Sutrisna kemudian mengatakan bahwa ada dugaan pelanggaran undang-undang Perlindungan Data Pribadi (PDP). Ia mempertanyakan dari mana pihak lawan mendapatkan data pribadi 45 orang tersebut. Menurutnya, hal ini bisa diusut karena data pribadi mereka digunakan dalam laporan ke pemerintah, yang melanggar undang-undang. Ia menegaskan bahwa pihak lawan melakukan tindakan yang melanggar hukum dan tidak menyenangkan, sehingga pihaknya harus menyikapi hal ini dengan serius. Pihaknya juga akan tetap bertahan di Jalan Sutomo 60 dan 62 sampai adanya keputusan intrah dari pengadilan.

“Jadi posisi 45 warga tersebut tersebar. Ada yang numpang dan lain sebagainya. Berceceran semuanya. Masih bertahan. Kami akan kembali lagi karena putusan kami masih kami diberikan menguji. Ada peluang gugatan balik,” tegasnya.

Sutrisna mengungkapkan bahwa ke-45 warga berharap bisa kembali ke tempat tersebut sebagai tanah leluhur mereka. Terlebih lagi di sana terdapat Merajan yang telah ada selama ratusan tahun. Sejarah Denpasar mencatat bahwa Puri Belong berada di lokasi itu. Tanah seluas 37 are tersebut sekarang kosong karena sudah diratakan setelah dieksekusi menggunakan sertifikat SAM 06012. Menurut Sutrisna, proses penerbitan sertifikat tersebut cacat hukum, dan pihaknya sudah melaporkan pidana terkait hal ini. Selanjutnya, mereka akan menentukan langkah hukum perdata yang akan diambil.

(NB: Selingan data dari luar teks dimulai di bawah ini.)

(* ===== verification/Hold.v ===== *)
(** The hand-over's hold: verbatim-outpost-logic's [hold.rs]. While the
    outpost's own hook takes over from the focus listener, the hook's copies of
    events are held until the listener says what it forwarded. *)

From S2P Require Import Prelude Tree TextModel Facts Messages OutpostEntry.

Inductive HoldState :=
  | Unhooked
  | Holding (held : list Entry) (newest_forwarded : option N)
  | Over.

Record Hold := { hold_state : HoldState }.

Definition Hold_default : Hold := {| hold_state := Unhooked |}.

Definition hooked (self : Hold) : Hold :=
  match hold_state self with
  | Unhooked => {| hold_state := Holding [] None |}
  | _ => self
  end.

Definition without_listener (self : Hold) : list Entry * Hold :=
  (match hold_state self with Holding held _ => held | Unhooked | Over => [] end,
   {| hold_state := Over |}).

Definition holding (self : Hold) : bool :=
  match hold_state self with Holding _ _ => true | _ => false end.

Definition held_copies (self : Hold) : list Entry :=
  match hold_state self with Holding held _ => held | Unhooked | Over => [] end.

Definition hooked_copy (self : Hold) (entry : Entry) : option Entry * Hold :=
  match hold_state self with
  | Holding held newest => (None, {| hold_state := Holding (held ++ [entry]) newest |})
  | Unhooked | Over => (Some entry, self)
  end.

(** Whether the listener forwards [fact] while the hook goes in. *)
Definition forwarded (fact : DeliveredFact) : bool :=
  match fact with
  | MsaaFocus _ _ _ | Foreground _ | MenuPopup _ _ _ | Alert _ _ _ | Show _ _ _ => true
  | _ => false
  end.

Definition forwarded_time (entry : Entry) : option N :=
  match entry_item entry with
  | ItemFact fact (Some stamp) => if forwarded fact then Some (time stamp) else None
  | _ => None
  end.

Definition listener_copy (self : Hold) (entry : Entry) : Hold :=
  match hold_state self, forwarded_time entry with
  | Holding held newest_forwarded, Some time =>
      if match newest_forwarded with None => true | Some newest => tick_is_after time newest end
      then {| hold_state := Holding held (Some time) |}
      else self
  | _, _ => self
  end.

Definition released_entry (through : option N) (entry : Entry) : bool :=
  match through with
  | None => true
  | Some through =>
      match forwarded_time entry with
      | None => true
      | Some time => tick_is_after time through
      end
  end.

(** [Hold::release]. *)
Definition release_hold (self : Hold) (through : option N) : option (list Entry) * Hold :=
  (match hold_state self with
   | Holding held _ => Some (List.filter (released_entry through) held)
   | Unhooked | Over => None
   end, {| hold_state := Over |}).

Definition forwarding_ended (self : Hold) (through : N) : option (list Entry) * Hold :=
  release_hold self (Some through).

Definition reads_ended (self : Hold) : option (list Entry) * Hold :=
  match hold_state self with
  | Holding _ newest_forwarded => release_hold self newest_forwarded
  | Unhooked | Over => (None, self)
  end.

(** ** The hand-over, event by event *)

Inductive Copy := HookCopy (entry : Entry) | ListenerCopy (entry : Entry).

(** The entries handled as a copy comes, and the hold after it. *)
Definition take_copy (s : list Entry * Hold) (copy : Copy) : list Entry * Hold :=
  match copy with
  | HookCopy entry => let '(out, hold) := hooked_copy s.2 entry in (s.1 ++ option_list out, hold)
  | ListenerCopy entry => (s.1 ++ [entry], listener_copy s.2 entry)
  end.

Definition hook_stream (copies : list Copy) : list Entry :=
  omap (fun c => match c with HookCopy e => Some e | ListenerCopy _ => None end) copies.
Definition listener_stream (copies : list Copy) : list Entry :=
  omap (fun c => match c with HookCopy _ => None | ListenerCopy e => Some e end) copies.

(** What is handled from the hook's install to the listener's last word, and
    then of the hook's later copies. *)
Definition handled (copies : list Copy) (through : N) (later : list Entry) : list Entry :=
  let '(before, hold) := fold_left take_copy copies ([], hooked Hold_default) in
  let '(released, hold) := forwarding_ended hold through in
  let '(after, _) := fold_left take_copy (map HookCopy later) ([], hold) in
  before ++ default [] released ++ after.

Lemma take_copies copies out held newest :
  exists newest',
    fold_left take_copy copies (out, {| hold_state := Holding held newest |}) =
    (out ++ listener_stream copies, {| hold_state := Holding (held ++ hook_stream copies) newest' |}) /\
    (forall t, newest' = Some t -> newest = Some t \/
       exists e, e ∈ listener_stream copies /\ forwarded_time e = Some t).
Proof.
  revert out held newest. induction copies as [|[e|e] copies IH]; intros out held newest.
  - exists newest. rewrite !app_nil_r. auto.
  - cbn [fold_left take_copy hooked_copy hold_state fst snd option_list].
    rewrite app_nil_r. destruct (IH out (held ++ [e]) newest) as (n & -> & Hn).
    exists n. cbn [listener_stream hook_stream omap list_omap]. by rewrite -app_assoc.
  - cbn [fold_left take_copy fst snd].
    assert (exists newest1, listener_copy {| hold_state := Holding held newest |} e =
      {| hold_state := Holding held newest1 |} /\
      (newest1 = newest \/ newest1 = forwarded_time e /\ is_Some newest1)) as (n1 & -> & Hn1).
    { unfold listener_copy. cbn [hold_state]. destruct (forwarded_time e) as [t|]; [|by exists newest; auto].
      case_match; [exists (Some t); eauto|by exists newest; auto]. }
    destruct (IH (out ++ [e]) held n1) as (n & -> & Hn). exists n. split.
    + cbn [listener_stream hook_stream omap list_omap]. by rewrite -app_assoc.
    + intros t Ht. destruct (Hn t Ht) as [H|(x & Hx & Hxt)].
      * destruct Hn1 as [->|[-> _]]; [by left|]. right. exists e.
        split; [cbn [listener_stream omap list_omap]; constructor|done].
      * right. exists x. split; [cbn [listener_stream omap list_omap]; by constructor 2|done].
Qed.

Lemma hook_copies_over later out :
  fold_left take_copy (map HookCopy later) (out, {| hold_state := Over |}) =
  (out ++ later, {| hold_state := Over |}).
Proof.
  revert out. induction later as [|e l IH]; intros out; [by rewrite app_nil_r|].
  cbn [map fold_left take_copy hooked_copy hold_state fst snd option_list]. rewrite IH.
  by rewrite -app_assoc.
Qed.

(** The hand-over takes every event exactly once. When the listener forwarded,
    of the events the hook saw, exactly those of its kinds raised at or before
    the tick it names, however the two streams interleave, what the outpost
    handles until then and afterwards is every event of the hook's stream once:
    the listener's copies as they come, then the rest in the hook's order, ahead
    of anything the hook delivers later. *)
Theorem handover_exactly_once (copies : list Copy) (through : N) (later : list Entry) :
  listener_stream copies ≡ₚ
    List.filter (fun e => negb (released_entry (Some through) e)) (hook_stream copies) ->
  handled copies through later =
    listener_stream copies ++
    List.filter (released_entry (Some through)) (hook_stream copies) ++ later /\
  handled copies through later ≡ₚ hook_stream copies ++ later.
Proof.
  intros Hl.
  assert (handled copies through later = listener_stream copies ++
    List.filter (released_entry (Some through)) (hook_stream copies) ++ later) as Heq.
  { unfold handled. cbn [hooked Hold_default hold_state].
    destruct (take_copies copies [] [] None) as (n & -> & _). rewrite !app_nil_l.
    unfold forwarding_ended, release_hold. cbn [hold_state].
    rewrite (hook_copies_over later []). done. }
  split; [done|]. rewrite Heq Hl app_assoc [_ ++ List.filter _ _]Permutation_app_comm. by rewrite -filter_split.
Qed.

(** A focus on child [child] of window 7, raised at [time]. *)
Definition sample_focus (child : Z) (time : N) : Entry :=
  own (ItemFact (MsaaFocus 7 (-4) child) (Some {| thread := 3; time := time |}))
    {| trace_number := 1 |} time.

Lemma handover_exactly_once_witness :
  let copies := [HookCopy (sample_focus 1 100); ListenerCopy (sample_focus 1 100);
                 HookCopy (sample_focus 2 200)] in
  handled copies 100 [sample_focus 3 300] =
    [sample_focus 1 100; sample_focus 2 200; sample_focus 3 300].
Proof.
  cbv zeta. etransitivity; [apply handover_exactly_once|reflexivity].
  vm_compute. reflexivity.
Defined.

(** When the listener's reads end before its last word, a held copy is dropped
    only when the listener had forwarded a copy raised no earlier, so that the
    event it is a copy of is not lost with the listener; and with no copy
    forwarded nothing is dropped. *)
Theorem reads_ended_drops_only_forwarded (copies : list Copy) (e : Entry) :
  let '(before, hold) := fold_left take_copy copies ([], hooked Hold_default) in
  let '(released, after) := reads_ended hold in
  hold_state after = Over /\ before = listener_stream copies /\
  (e ∈ hook_stream copies ->
   e ∈ default [] released \/
   exists l t tl, l ∈ listener_stream copies /\ forwarded_time l = Some tl /\
     forwarded_time e = Some t /\ tick_is_after t tl = false).
Proof.
  cbn [hooked Hold_default hold_state].
  destruct (take_copies copies [] [] None) as (n & -> & Hn). rewrite !app_nil_l.
  unfold reads_ended. cbn [hold_state release_hold]. split_and!; [done..|].
  intros He. cbn [default from_option]. unfold Datatypes.id.
  destruct (released_entry n e) eqn:Er.
  - left. rewrite list_elem_of_In filter_In -list_elem_of_In. done.
  - right. unfold released_entry in Er. destruct n as [tl|]; [|done].
    destruct (forwarded_time e) as [t|]; [|done].
    destruct (Hn tl eq_refl) as [?|(l & Hl & Hlt)]; [done|]. by exists l, t, tl.
Qed.

Lemma reads_ended_drops_only_forwarded_witness :
  let copies := [ListenerCopy (sample_focus 1 100); HookCopy (sample_focus 1 100);
                 HookCopy (sample_focus 2 120)] in
  (reads_ended (fold_left take_copy copies ([], hooked Hold_default)).2).1 =
    Some [sample_focus 2 120] /\
  (sample_focus 1 100 ∈ hook_stream copies ->
   sample_focus 1 100 ∈ [sample_focus 2 120] \/
   exists l t tl, l ∈ listener_stream copies /\ forwarded_time l = Some tl /\
     forwarded_time (sample_focus 1 100) = Some t /\ tick_is_after t tl = false).
Proof.
  cbv zeta. split; [vm_compute; reflexivity|].
  pose proof (reads_ended_drops_only_forwarded
    [ListenerCopy (sample_focus 1 100); HookCopy (sample_focus 1 100);
     HookCopy (sample_focus 2 120)] (sample_focus 1 100)) as H.
  exact (proj2 (proj2 H)).
Defined.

“Luasnya 37 are. Tanah ini sekarang kosong karena sudah diratakan dengan tanah, sudah dieksekusi dengan mempergunakan SAM 06012. Sekarang saya uji 06012 itu. Prosesnya adalah cacat hukum. Kita sudah laporkan pidananya. Nanti baru kita tentukan perdatanya seperti apa,” bebernya.

Sementara itu Anak Agung Raka Saputra selaku salah satu warga perwakilan dari Jero Belong, keturunan I Gusti Putu Gledek yang mempunyai Pipil 696 Persil 72 A, mengungkapkan, dokumen yang dimilikinya sejak tahun 2011 sah secara hukum. Dia dan keluarganya berencana untuk menguji kembali materi terkait keabsahan dokumen mereka sebagai ahli waris I Gusti Putu Geledeg. Anak Agung Raka Saputra menegaskan bahwa klaim pihak lawan tidak berdasar dan bahwa pihaknya mencari keadilan yang sesuai dengan hukum.

“Jadi kami masih tetap ingin menguji materi terkait dokumen-dokumen sah kami sebagai ahli waris I Gusti Putu Geledeg untuk diuji kembali. Karena kami meyakini bahwa apa yang pihak lawan klaim itu semua tidak benar. Jadi kami mencari keadilan di jalan yang benar. Kami tidak pernah memalsukan dokumen. Dokumen kami semua sah secara hukum di negara ini. Dari bukti pajak, dari silsilah, pipil, itu semuanya historicalnya jelas. Jadi kepemilikan kami dengan garis keturunan kami itu jelas sekali,” jelas Saputra.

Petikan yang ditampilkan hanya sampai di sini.